Leftist Chavez ally leads in Ecuador vote
QUITO, Ecuador, Nov 27 (Reuters) Ecuador's leftist Rafael Correa, an ally of Venezuela's President Hugo Chavez, appeared to have clinched Sunday's presidential run-off election after exit polls and one quick count showed he surged past his banana magnate rival to victory.
An election win by the former finance minister Correa would bolster Chavez's campaign to forge an alliance of left-wing governments to counter US influence and free-trade policies with his own brand of socialist proposals.
His rival Alvaro Noboa, Ecuador's wealthiest man, rejected poll results and said he could demand a revision of the ballots if necessary after official results are released later on last night.
Correa, a US-trained economist who worried Wall Street with talk of debt renegotiation, had positioned himself as an outsider to woo Ecuadoreans frustrated with poverty and years of instability in the world's top banana exporter.
''We accept this victory with dignity and humility,'' Correa told supporters in Quito. ''We are just instruments of the power of the people.'' A quick count carried out by local election observation group Participacion Cuidadana gave Correa 56.9 percent and Noboa 43.1 percent with 63 percent out of their sample of the ballot boxes nationwide.
The count had a margin of error of 1.95 percentage points and was a representative sample of voting results from polling stations nationwide.
Three other exit polls showed similar results.
Correa, 43, rattled Washington with vows to oppose a US free trade pact and a local US military base.

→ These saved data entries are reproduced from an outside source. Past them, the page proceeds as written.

Definition execute_ansible_playbook (ansible_dir inventory_path : path)
    (extra_vars : list (string * value)) : M exec_result :=
  try_except
    (original_cwd <- getcwd E ;;
     chdir E ansible_dir ;;
     let cmd := playbook_cmd inventory_path extra_vars in
     st <- get_state ;;
     result <- lift (subprocess_run E cmd (cwd st) playbook_env) ;;
     chdir E original_cwd ;;
     ret (mkResult (cp_returncode result) (cp_stdout result) (cp_stderr result)
                   (cp_returncode result =? 0)%Z))
    (fun e =>
       if is_timeout e then
         ret (mkResult (-1) "" "Execution timed out after 15 minutes" false)
       else
         ret (mkResult (-1) "" (exn_str e) false)).

Definition get_inventory_mapping (site : string) : M inventory :=
  try_except
    (hostname <- get_secret_parameter ("/demoapp/vm/" ++ str_lower site ++ "/hostname") false ;;
     username <- get_secret_parameter ("/demoapp/vm/" ++ str_lower site ++ "/username") false ;;
     ssh_key <- get_secret_parameter "/demoapp/vm/ssh-key" true ;;
     datasource_url <-
       get_secret_parameter ("/demoapp/vm/" ++ str_lower site ++ "/datasource_url") true ;;
     db_username <-
       get_secret_parameter ("/demoapp/vm/" ++ str_lower site ++ "/db_username") true ;;
     db_password <-
       get_secret_parameter ("/demoapp/vm/" ++ str_lower site ++ "/db_password") true ;;
     ret (mkInventory hostname username ssh_key datasource_url db_username db_password))
    (fun e => raise (mkExn ValueError ("No inventory mapping found for site: " ++ site))).

Definition cleanup : M unit :=
  st <- get_state ;;
  match deployer st with
  | Some (Some work_dir) =>
      if fs_exists work_dir (fs st) then rmtree work_dir false else ret tt
  | _ => ret tt
  end.

(** Line 206 of [lambda_handler]: the body is parsed from the event's
    [body] entry when that is a string, and is the event itself
    otherwise; [event.get] needs a dictionary. *)
Definition event_body (event : value) : result value :=
  match event with
  | VDict d =>
      match assoc "body" d with
      | Some (VStr b) => json_loads E (VStr b)
      | _ => Ok event
      end
  | _ => Raise (no_attribute event "get")
  end.

(** Lines 206 to 214: the fields read from the body. *)
Definition read_request (event : value) : result request :=
  (body <- event_body event ;;
   service_name <- py_get body "service_name" ;;
   jar_timestamp <- py_get body "jar_timestamp" ;;
   site_v <- py_get_default body "site" (VStr "sit1") ;;
   site <- py_upper site_v ;;
   app_user <- py_get_default body "app_user" (VStr "appuser") ;;
   ansible_s3_bucket <-
     py_get_default body "ansible_s3_bucket" (getenv E "ANSIBLE_S3_BUCKET") ;;
   ansible_s3_key <-
     py_get_default body "ansible_s3_key" (VStr "ansible/ansible-playbooks.zip") ;;
   artifacts_s3_bucket <-
     py_get_default body "artifacts_s3_bucket" (getenv E "AWS_S3_BUCKET_REPOSITORY") ;;
   Ok (mkRequest service_name jar_timestamp site app_user
                 ansible_s3_bucket ansible_s3_key artifacts_s3_bucket))%res.

Definition extra_vars (req : request) (inv : inventory) : list (string * value) :=
  [("service_name", req_service_name req);
   ("jar_timestamp", req_jar_timestamp req);
   ("aws_s3_bucket_repository", req_artifacts_s3_bucket req);
   ("aws_access_key_id", getenv E "AWS_ACCESS_KEY_ID");
   ("aws_secret_access_key", getenv E "AWS_SECRET_ACCESS_KEY");
   ("aws_default_region", getenv E "AWS_DEFAULT_REGION");
   ("site", VStr (req_site req));
   ("app_user", req_app_user req);
   ("datasource_url", VStr (datasource_url inv));
   ("db_username", VStr (db_username inv));
   ("db_password", VStr (db_password inv))].

Definition lambda_handler (event : value) : M response :=
  modify (set_deployer None) ;;
  try_finally
    (try_except
       (req <- lift (read_request event) ;;
        if negb (forallb truthy [req_service_name req; req_jar_timestamp req;
                                 req_artifacts_s3_bucket req; req_ansible_s3_bucket req]) then
          ret (mkResponse 400
                 [("error", VStr "Missing required parameters: service_name, jar_timestamp, artifacts_s3_bucket, ansible_s3_bucket")])
        else
          let site := req_site req in
          new_deployer ;;
          setup_work_directory ;;
          inv <- get_inventory_mapping site ;;
          ssh_key_path <- setup_ssh_key (ssh_key inv) ;;
          ansible_dir <- download_ansible_package (req_ansible_s3_bucket req)
                           (req_ansible_s3_key req) ;;
          inventory_path <- create_inventory_file ansible_dir (hostname inv)
                              (username inv) site ;;
          result <- execute_ansible_playbook ansible_dir inventory_path
                      (extra_vars req inv) ;;
          if success result then
            ret (mkResponse 200
                   [("message", VStr "Deployment completed successfully");
                    ("service_name", req_service_name req);
                    ("timestamp", req_jar_timestamp req);
                    ("site", VStr site);
                    ("target_vm", VStr (hostname inv));
                    ("ansible_output", VStr (tail 2000 (stdout result)))])
          else
            ret (mkResponse 500
                   [("error", VStr "Deployment failed");
                    ("ansible_stderr", VStr (tail 2000 (stderr result)));
                    ("ansible_stdout", VStr (tail 2000 (stdout result)))]))
       (fun e =>
          ret (mkResponse 500
                 [("error", VStr (exn_str e));
                  ("message", VStr "Lambda deployment failed")])))
    (st <- get_state ;;
     match deployer st with
     | Some _ => cleanup
     | None => ret tt
     end).

End WithPlatform.
End DeploymentLambda.

(** ** package_ansible.py *)

Module PackageAnsible.

(** A directory as [os.walk] sees it: files with their content, and
    directories with their entries in listing order. *)
Inductive tree : Type :=
| TFile (data : string)
| TDir (children : list (string * tree)).

Definition pruned_dirs : list string := [".git"; "__pycache__"; ".pytest_cache"].
Definition skipped_suffixes : list string := [".pyc"; ".pyo"; ".DS_Store"].

(** [d not in ['.git', '__pycache__', '.pytest_cache']]. *)
Definition kept_dir (d : string) : bool :=
  negb (existsb (String.eqb d) pruned_dirs).

(** [file.endswith(('.pyc', '.pyo', '.DS_Store'))]. *)
Definition skipped_file (file : string) : bool :=
  existsb (fun suffix => ends_with suffix file) skipped_suffixes.

(** [os.path.relpath(p, start)] for a [start] that is above [p]. *)
Definition relpath (p start : path) : path := skipn (List.length start) p.

(** The loop over [files] for one directory: each file that is not
    skipped, with its path. *)
Fixpoint files_here (root : path) (children : list (string * tree))
    : list (path * string) :=
  match children with
  | [] => []
  | (file, TFile data) :: r =>
      if skipped_file file then files_here root r
      else (path_join root file, data) :: files_here root r
  | (_, TDir _) :: r => files_here root r
  end.

(** The loop over [os.walk(root)]: the files of the directory, then the
    directories of [dirs] that are kept, each walked in turn.  A [root]
    that is not a directory gives nothing. *)
Fixpoint walk (root : path) (t : tree) : list (path * string) :=
  match t with
  | TFile _ => []
  | TDir children =>
      (files_here root children ++
       (fix below (cs : list (string * tree)) : list (path * string) :=
          match cs with
          | [] => []
          | (d, sub) :: r =>
              match sub with
              | TDir _ =>
                  if kept_dir d then (walk (path_join root d) sub ++ below r)%list
                  else below r
              | TFile _ => below r
              end
          end) children)%list
  end.

(** The archive [create_ansible_package] writes for the directory
    [ansible_dir] holding the tree [t]: one entry for each file walked,
    named by its path from the parent of [ansible_dir]. *)
Definition package_entries (ansible_dir : path) (t : tree) : list zip_entry :=
  map (fun f => mkEntry (join "/" (relpath (fst f) (dirname ansible_dir))) (snd f))
      (walk ansible_dir t).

Noboa, a banana magnate, had promised closer US ties and market-friendly policies to draw investment.
In second-round campaigning Correa toned down his aggressive calls to dissolve the discredited Congress and take on Ecuador's political elite, which worried many centrist voters looking for more stability. He had been rewarded with a steady rise in the polls.
POPULIST CAMPAIGNING Noboa, 56, whose family made a fortune from bananas, lured voters with a populist campaign mixing handouts of cash, wheelchairs and computers with religion and offers of jobs and 300,000 houses a year for the poor.
The tycoon, who hobnobs with the world's jet set, was on his third run at the presidency and said the experience running businesses ranging from coffee to construction would help him manage the economy.
''I have won and I will keep fighting for the poor from the presidency,'' a visibly irate Noboa told local television.
After 1999 debt default crisis and street protests by Indian leaders earlier this year, voters were debating which candidate offered remedies to the political turmoil that has forced out three presidents in the last 10 years.
Political analysts said Noboa's Institutional Renewal Party for National Action will manage to forge a majority alliance in Congress after his lawmakers won 28 out of 100 seats in October's legislative election.
That could make it difficult for Correa to push through his promised reforms if official results confirm his victory.
Correa has no representatives in Congress and an inexperienced political movement.
Ecuador's last elected president, former coup leader and soldier Lucio Gutierrez, was toppled in April last year by street protests and lawmakers who charged him with meddling with the independence of the Supreme Court.